Inserting the Order with the Tax Snapshot

Once the checkout transaction has resolved the correct tax values, it persists them directly into the orders table. This is the moment the snapshot becomes permanent.

The order insert in src/lib/repositories/ordersRepo.ts explicitly stores both tax_country and tax_rate_bps, along with the computed tax and total amounts.

  • The insert statement persists all the important order-level financial fields in one row, including the two tax snapshot columns: tax_country and tax_rate_bps. This ensures future reads do not need to ask the current tax configuration what happened during this checkout.

  • The tax values are inserted using the data already resolved inside this same transaction. That is exactly what makes snapshotting correct: the stored totals and the stored tax metadata all come from the same locked checkout state.

  • RETURNING * immediately gives the repository the newly inserted order row, which is then mapped into the domain object. This is a useful pattern because it lets the repository keep working with the authoritative saved values instead of reconstructing them separately.

Snapshotting the Purchased Items and Finalizing Checkout

After creating the order row, checkout copies each cart item into order_items and then marks the cart as checked out. These steps complete the transition from a temporary cart to a permanent order snapshot.

  • Each order_items row copies the product_id, quantity, and unit_price_cents from the locked cart item snapshot. Just like the order-level tax fields, these are meant to preserve what was true when checkout happened, even if product pricing changes later.

  • Updating the cart status to "checked_out" finalizes the source cart so it cannot continue being treated as an editable shopping cart. This is an important state transition because it prevents the same cart from being checked out repeatedly.

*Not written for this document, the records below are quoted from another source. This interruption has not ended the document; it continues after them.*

Lemma malloc_unchecked_keeps n s b s' :
  malloc_unchecked n s = Ret (b, s') -> exists p, s' = set_plan p s.
Proof.
  unfold malloc_unchecked, malloc, mbind, M_bind, mret, M_ret. destruct (m_plan s) as [|ok p] eqn:Hp.
  - intros [= _ <-]. exists (m_plan s). by destruct s.
  - destruct ok; [|done]. intros [= _ <-]. by exists p.
Qed.

(** The node is added before the cache is allocated: no allocation sees it. *)
Lemma malloc_add_node n c s :
  malloc_unchecked n (add_all_node c s) =
    match malloc_unchecked n s with Ret (b, s') => Ret (b, add_all_node c s') | o => o end.
Proof.
  unfold malloc_unchecked, malloc, mbind, M_bind, mret, M_ret. cbn. by destruct (m_plan s) as [|[|] p].
Qed.

Lemma get_steps_run n s : lrun (get_steps n) s = get_new_cache n s.
Proof.
  unfold get_steps, get_new_cache. apply lrun_bind_same; [apply make_sure_steps_run|]. intros [] s1 _.
  erewrite lrun_bind_ret; [|apply find_class_run]. rw bind_getS.
  rw (list_find_iff _ (fun cl => n <= allocated_cache_size cl)); [intros; apply Z.leb_le|].
  destruct (list_find _ _) as [[i cl]|] eqn:Hf; [|done]. destruct (clist cl) as [|c rest] eqn:Hcl.
  - apply lrun_bind_same; [apply lrun_lact|]. intros b1 s2 _. cbv zeta.
    rw (lrun_bind_ret _ _ _ (next_addr s2) (add_all_node (mkCache (next_addr s2) 0 0 []) s2)) //.
    rw lrun_bind !bind_run lrun_lact malloc_add_node. destruct (malloc_unchecked 16 s2) as [[b2 s3]| |] eqn:Hm; [|done..].
    rw lrun_bind !bind_run lrun_lact malloc_add_node. destruct (malloc_unchecked _ s3) as [[b3 s4]| |] eqn:Hm'; [|done..].
    apply malloc_unchecked_keeps in Hm as [p ->]. apply malloc_unchecked_keeps in Hm' as [q ->].
    rw lrun_bind !bind_run lrun_lact /lift. by destruct (mem_write _ _ _).
  - rw (lrun_bind_ret _ _ _ tt (set_available (<[i := mkSizeList (allocated_cache_size cl) rest]> (available_cache_node s1)) s1)).
    { rw lrun_lact /set_clist bind_getS. apply list_find_Some in Hf as [-> _]. by rw Hcl. }
    rw lrun_bind bind_run lrun_lact. unfold read_freed. rw bind_getS. cbn [m_freed_readable set_available].
    by destruct (m_freed_readable s1).
Qed.

Lemma recycle_steps_run c s : lrun (recycle_steps c) s = recycle_cache c s.
Proof.
  unfold recycle_steps, recycle_cache. apply lrun_bind_same; [apply make_sure_steps_run|]. intros [] s1 _.
  apply lrun_bind_same; [apply lrun_lact|]. intros b s2 _. cbv zeta.
  erewrite lrun_bind_ret; [|apply find_class_run]. rw bind_getS.
  rw (list_find_iff _ (fun cl => allocated_cache_size cl = allocated_size c)); [intros; apply Z.eqb_eq|].
  destruct (list_find _ _) as [[i cl]|] eqn:Hf; [|done].
  apply lrun_bind_same; [apply lrun_lact|]. intros b1 s3 Hm. apply malloc_unchecked_keeps in Hm as [p ->].
  apply list_find_Some in Hf as [Hi _].
  rw bind_getS bind_putS. erewrite lrun_bind_ret.
  2: { rw lrun_lact. unfold set_clist. rw bind_getS. cbn [available_cache_node set_plan]. rw Hi. done. }
  done.
Qed.

Lemma pool_body_run c s : lrun (pool_body c) s = whole_call c s.
Proof. destruct c; [apply get_steps_run|apply recycle_steps_run]. Qed.

(** ** Ownership *)

Lemma union_insert (owns : list (gset Z)) t X Y :
  owns !! t = Some X -> forall a, a ∈ ⋃ <[t := Y]> owns <->
    a ∈ Y \/ exists t' X', t' <> t /\ owns !! t' = Some X' /\ a ∈ X'.
Proof.
  intros Ht a. pose proof (lookup_lt_Some _ _ _ Ht) as Hlt. rw elem_of_union_list. split.
  - intros (X' & (t' & Hin)%list_elem_of_lookup & Ha). destruct (decide (t' = t)) as [->|Hne].
    + rw list_lookup_insert_eq // in Hin. injection Hin as <-. by left.
    + rw list_lookup_insert_ne // in Hin. right. by exists t', X'.
  - intros [Ha|(t' & X' & Hne & Hin & Ha)].
    + exists Y. split; [|done]. apply list_elem_of_lookup. exists t. by apply list_lookup_insert_eq.
    + exists X'. split; [|done]. apply list_elem_of_lookup. exists t'. by rw list_lookup_insert_ne.
Qed.

Lemma union_here (owns : list (gset Z)) t X a :
  owns !! t = Some X -> a ∈ ⋃ owns <-> a ∈ X \/ exists t' X', t' <> t /\ owns !! t' = Some X' /\ a ∈ X'.
Proof. intros Ht. rw -{1}(list_insert_id owns t X Ht). by apply (union_insert _ _ X). Qed.

Lemma disjoint_insert (owns : list (gset Z)) t X Y :
  owns !! t = Some X ->
  (forall t t' X X', t <> t' -> owns !! t = Some X -> owns !! t' = Some X' -> X ## X') ->
  (forall a, a ∈ Y -> a ∈ X \/ a ∉ ⋃ owns) ->
  (forall t1 t2 X1 X2, t1 <> t2 -> <[t := Y]> owns !! t1 = Some X1 -> <[t := Y]> owns !! t2 = Some X2 -> X1 ## X2).
Proof.
  intros Ht Hd HY. pose proof (lookup_lt_Some _ _ _ Ht) as Hlt.
  assert (forall t' X', t' <> t -> owns !! t' = Some X' -> Y ## X') as Hnew.
  { intros t' X' Hne Hin a Ha Ha'. destruct (HY a Ha) as [HX|HX].
    - by apply (Hd t t' X X' ltac:(congruence) Ht Hin a).
    - apply HX, (union_here _ _ _ _ Ht). right. by exists t', X'. }
  intros t1 t2 X1 X2 Hne H1 H2.
  destruct (decide (t1 = t)) as [->|Hn1]; [rw list_lookup_insert_eq // in H1|rw list_lookup_insert_ne // in H1];
    (destruct (decide (t2 = t)) as [->|Hn2]; [rw list_lookup_insert_eq // in H2|rw list_lookup_insert_ne // in H2]); simplify_eq.
  - exact (Hnew _ _ Hn2 H2).
  - symmetry. exact (Hnew _ _ Hn1 H1).
  - exact (Hd _ _ _ _ Hne H1 H2).
Qed.

(** A whole call of one thread. *)
Lemma users_step z owns t :
  owners_ok z owns -> match call_step whole_call t z with
  | None => forall u, z.2 !! t = Some u -> exists l, u = UDone l
  | Some o => exists z', o = Ret z' /\ exists owns', owners_ok z' owns'
  end.
Proof.
  intros [Hf Hd Hp]. unfold call_step. destruct (z.2 !! t) as [u|] eqn:Hu; [|done].
  destruct (Forall2_lookup_r _ _ _ _ _ Hf Hu) as (own & Ht & Hfu).
  destruct u as [l|[n|c] k]; cbn [mbind option_bind next_call].
  - intros u [= <-]. by exists l.
  - destruct Hfu as [Hn Hk]. cbn [whole_call]. rw bind_run.
    destruct (wp_total _ _ _ (get_spec false _ _ n Hp Hn)) as (oc & s' & -> & c & -> & Hc & Hnew & Hp').
    eexists. split; [done|]. exists (<[t := {[cid c]} ∪ own]> owns).
    assert (cid c ∉ own) as Hown by (intros Hin; apply Hnew, (union_here _ _ _ _ Ht); by left).
    constructor; cbn.
    + apply Forall2_insert; [done|]. by apply Hk.
    + eapply disjoint_insert; [done..|]. intros a [->%elem_of_singleton|?]%elem_of_union; [by right|by left].
    + replace (⋃ <[t := {[cid c]} ∪ own]> owns) with ({[cid c]} ∪ ⋃ owns); [done|].
      apply set_eq. intros a. rw (union_insert _ _ own) // elem_of_union (union_here _ t own) //. set_solver.
  - destruct Hfu as (Hin & Hc & Hk). cbn [whole_call]. rw bind_run.
    assert (cid c ∈ ⋃ owns) as HinL by (apply (union_here _ _ _ _ Ht); by left).
    destruct (wp_total _ _ _ (recycle_spec false _ _ c Hp HinL Hc)) as (r & s' & -> & -> & Hp').
    eexists. split; [done|]. exists (<[t := own ∖ {[cid c]}]> owns). constructor; cbn.
    + by apply Forall2_insert.
    + eapply disjoint_insert; [done..|]. intros a [? _]%elem_of_difference. by left.
    + replace (⋃ <[t := own ∖ {[cid c]}]> owns) with ((⋃ owns) ∖ {[cid c]}); [done|].
      apply set_eq. intros a. rw (union_insert _ _ own) // elem_of_difference (union_here _ t own) // elem_of_difference elem_of_singleton.
      split; [intros [[?|?] ?]; [by left|by right]|]. intros [[? ?]|(t' & X' & Hne & HX & Ha)]; [by split; [left|]|].
      split; [right; by exists t', X'|]. intros ->. by apply (Hd t t' own X' ltac:(congruence) Ht HX (cid c)).
Qed.

Lemma users_reach z z' owns : owners_ok z owns -> rtc (call_move whole_call) z z' -> exists owns', owners_ok z' owns'.
Proof.
  intros Hz Hm. revert owns Hz. induction Hm as [|z z1 z2 [t Hs] _ IH]; intros owns Hz; [by exists owns|].
  pose proof (users_step z owns t Hz) as Hst. rw Hs in Hst. destruct Hst as (? & [= <-] & owns1 & H1). by eapply IH.
Qed.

  • All of this still happens inside the same transaction. That is the key guarantee of the whole lesson: inventory changes, order creation, item snapshotting, tax snapshotting, and cart finalization either all happen together or none of them happen at all.

Why Future Tax Changes Must Not Affect Existing Orders

This lesson closes an important conceptual loop in the course.

Earlier, we made cart totals depend on the current tax setup. That was correct, because carts are live, editable objects. But after checkout, the order must stop following current tax configuration and start representing historical truth.

That is why this lesson insists on two complementary rules:

  1. Checkout resolves and stores tax snapshot fields during the transaction.
  2. Order reads return the stored values exactly as persisted, without recomputing tax.

Together, those rules create the right behavior for a production-style commerce system. Tax updates remain useful because they affect future customers and future carts, but they do not rewrite financial history.

Final Recap

You made it to the end of the path—great work. 🎉 In this final lesson, we pulled together the cart, tax, and order workflows into a proper checkout snapshot.

In src/lib/repositories/ordersRepo.ts, we saw how OrderRow and mapOrderRow(...) include tax_country and tax_rate_bps, so those fields flow into the Order domain object consistently. We also confirmed that both listOrders(...) and getOrderById(...) return orders with the stored tax context, which keeps list views and detail views aligned.

Most importantly, we studied createOrderFromCart(...) and saw how it locks the cart and products, validates inventory, resolves the tax rate from tax_country, falls back to DEFAULT_TAX_RATE_BPS when needed, computes tax_cents and total_cents, and inserts the order with both tax_country and tax_rate_bps persisted. Because all of that happens inside one transaction, the order snapshot reflects the exact truth of the checkout moment.

That is the final piece of the system: carts can change, tax rates can change, inventory can change—but a completed order should not.